— Records shown —

● ● ● ●

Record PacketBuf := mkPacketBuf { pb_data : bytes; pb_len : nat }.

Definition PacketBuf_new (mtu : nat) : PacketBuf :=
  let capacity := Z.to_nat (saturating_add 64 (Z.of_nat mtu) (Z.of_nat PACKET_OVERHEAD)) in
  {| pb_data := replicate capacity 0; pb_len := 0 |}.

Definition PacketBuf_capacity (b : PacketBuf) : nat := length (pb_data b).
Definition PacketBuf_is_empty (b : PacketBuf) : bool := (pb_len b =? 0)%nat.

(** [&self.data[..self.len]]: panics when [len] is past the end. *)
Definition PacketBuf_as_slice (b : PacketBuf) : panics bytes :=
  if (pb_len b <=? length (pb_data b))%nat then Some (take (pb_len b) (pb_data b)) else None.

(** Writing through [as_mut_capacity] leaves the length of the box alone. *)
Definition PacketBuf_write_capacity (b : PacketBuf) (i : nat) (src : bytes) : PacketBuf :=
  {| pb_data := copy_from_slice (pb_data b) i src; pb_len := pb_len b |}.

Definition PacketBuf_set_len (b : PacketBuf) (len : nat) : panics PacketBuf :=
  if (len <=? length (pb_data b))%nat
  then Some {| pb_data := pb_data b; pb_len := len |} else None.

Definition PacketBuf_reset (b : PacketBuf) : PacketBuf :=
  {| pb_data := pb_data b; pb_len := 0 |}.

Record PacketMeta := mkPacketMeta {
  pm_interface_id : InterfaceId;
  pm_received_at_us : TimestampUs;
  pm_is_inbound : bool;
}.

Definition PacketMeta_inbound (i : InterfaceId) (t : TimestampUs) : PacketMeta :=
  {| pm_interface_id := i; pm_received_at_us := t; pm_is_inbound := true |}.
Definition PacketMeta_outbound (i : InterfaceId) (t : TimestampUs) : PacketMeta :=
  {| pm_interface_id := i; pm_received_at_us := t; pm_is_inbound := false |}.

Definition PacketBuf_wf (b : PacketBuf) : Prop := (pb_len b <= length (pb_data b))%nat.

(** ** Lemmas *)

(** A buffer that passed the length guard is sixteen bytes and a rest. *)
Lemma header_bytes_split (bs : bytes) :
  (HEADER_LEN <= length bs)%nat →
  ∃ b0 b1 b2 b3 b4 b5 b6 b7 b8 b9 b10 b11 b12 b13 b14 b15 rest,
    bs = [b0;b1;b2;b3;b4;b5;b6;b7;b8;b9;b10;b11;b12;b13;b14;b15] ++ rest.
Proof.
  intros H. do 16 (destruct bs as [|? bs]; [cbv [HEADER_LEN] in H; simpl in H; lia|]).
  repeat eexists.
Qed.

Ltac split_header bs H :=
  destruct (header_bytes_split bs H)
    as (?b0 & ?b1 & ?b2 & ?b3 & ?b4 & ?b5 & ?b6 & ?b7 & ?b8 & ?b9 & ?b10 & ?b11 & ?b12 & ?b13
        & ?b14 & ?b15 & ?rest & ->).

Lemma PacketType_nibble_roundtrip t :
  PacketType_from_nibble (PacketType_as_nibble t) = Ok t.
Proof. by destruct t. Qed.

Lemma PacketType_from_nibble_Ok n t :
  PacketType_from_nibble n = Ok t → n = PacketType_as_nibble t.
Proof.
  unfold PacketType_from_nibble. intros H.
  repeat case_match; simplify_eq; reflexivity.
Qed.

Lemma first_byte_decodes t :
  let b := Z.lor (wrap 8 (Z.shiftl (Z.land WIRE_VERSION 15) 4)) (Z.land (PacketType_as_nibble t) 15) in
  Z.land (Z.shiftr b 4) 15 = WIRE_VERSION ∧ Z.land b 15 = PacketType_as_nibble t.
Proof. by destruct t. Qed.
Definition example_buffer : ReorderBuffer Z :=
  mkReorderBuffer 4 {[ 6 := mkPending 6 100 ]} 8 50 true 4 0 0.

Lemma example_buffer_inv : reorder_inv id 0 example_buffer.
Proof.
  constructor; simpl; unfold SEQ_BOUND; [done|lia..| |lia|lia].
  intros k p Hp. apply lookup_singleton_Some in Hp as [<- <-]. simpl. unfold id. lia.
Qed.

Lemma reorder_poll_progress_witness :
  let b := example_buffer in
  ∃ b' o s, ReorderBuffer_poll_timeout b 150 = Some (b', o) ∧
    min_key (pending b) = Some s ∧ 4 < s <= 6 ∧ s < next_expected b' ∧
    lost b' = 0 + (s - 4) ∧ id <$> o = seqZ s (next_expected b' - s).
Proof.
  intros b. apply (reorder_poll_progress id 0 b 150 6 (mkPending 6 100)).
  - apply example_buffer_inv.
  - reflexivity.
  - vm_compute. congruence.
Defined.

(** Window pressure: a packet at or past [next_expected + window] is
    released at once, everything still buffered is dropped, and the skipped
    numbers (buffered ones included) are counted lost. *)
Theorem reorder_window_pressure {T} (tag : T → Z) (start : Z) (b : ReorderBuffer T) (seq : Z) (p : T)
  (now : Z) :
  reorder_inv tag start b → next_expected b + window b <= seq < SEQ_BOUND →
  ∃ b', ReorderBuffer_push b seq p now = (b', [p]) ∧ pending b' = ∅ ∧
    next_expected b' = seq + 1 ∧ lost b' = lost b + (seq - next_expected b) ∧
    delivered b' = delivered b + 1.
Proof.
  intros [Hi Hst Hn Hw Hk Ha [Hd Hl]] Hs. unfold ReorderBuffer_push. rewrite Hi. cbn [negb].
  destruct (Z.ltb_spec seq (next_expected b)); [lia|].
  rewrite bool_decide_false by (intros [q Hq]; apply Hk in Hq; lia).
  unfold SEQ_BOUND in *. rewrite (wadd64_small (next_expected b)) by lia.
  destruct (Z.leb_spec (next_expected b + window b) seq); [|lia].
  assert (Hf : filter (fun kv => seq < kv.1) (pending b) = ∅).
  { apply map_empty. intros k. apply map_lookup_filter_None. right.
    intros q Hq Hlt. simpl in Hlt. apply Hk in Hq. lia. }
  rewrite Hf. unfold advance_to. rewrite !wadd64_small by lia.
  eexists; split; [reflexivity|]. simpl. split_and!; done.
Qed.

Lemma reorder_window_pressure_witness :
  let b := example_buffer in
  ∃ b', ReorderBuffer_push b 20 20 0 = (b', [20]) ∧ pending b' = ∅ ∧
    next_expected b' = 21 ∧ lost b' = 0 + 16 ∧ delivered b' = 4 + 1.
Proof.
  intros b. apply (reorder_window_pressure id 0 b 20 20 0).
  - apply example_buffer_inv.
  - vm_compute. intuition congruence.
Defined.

● ● ● ●

— Exercise aim —
Copy word for word the stretch of entries above from the line that has "[p]) ∧ pending b' = ∅ ∧" through the line that has "intros [Hi Hst", both ends included, and nothing outside it.

— Answer space —
  ∃ b', ReorderBuffer_push b seq p now = (b', [p]) ∧ pending b' = ∅ ∧
    next_expected b' = seq + 1 ∧ lost b' = lost b + (seq - next_expected b) ∧
    delivered b' = delivered b + 1.
Proof.
  intros [Hi Hst Hn Hw Hk Ha [Hd Hl]] Hs. unfold ReorderBuffer_push. rewrite Hi. cbn [negb].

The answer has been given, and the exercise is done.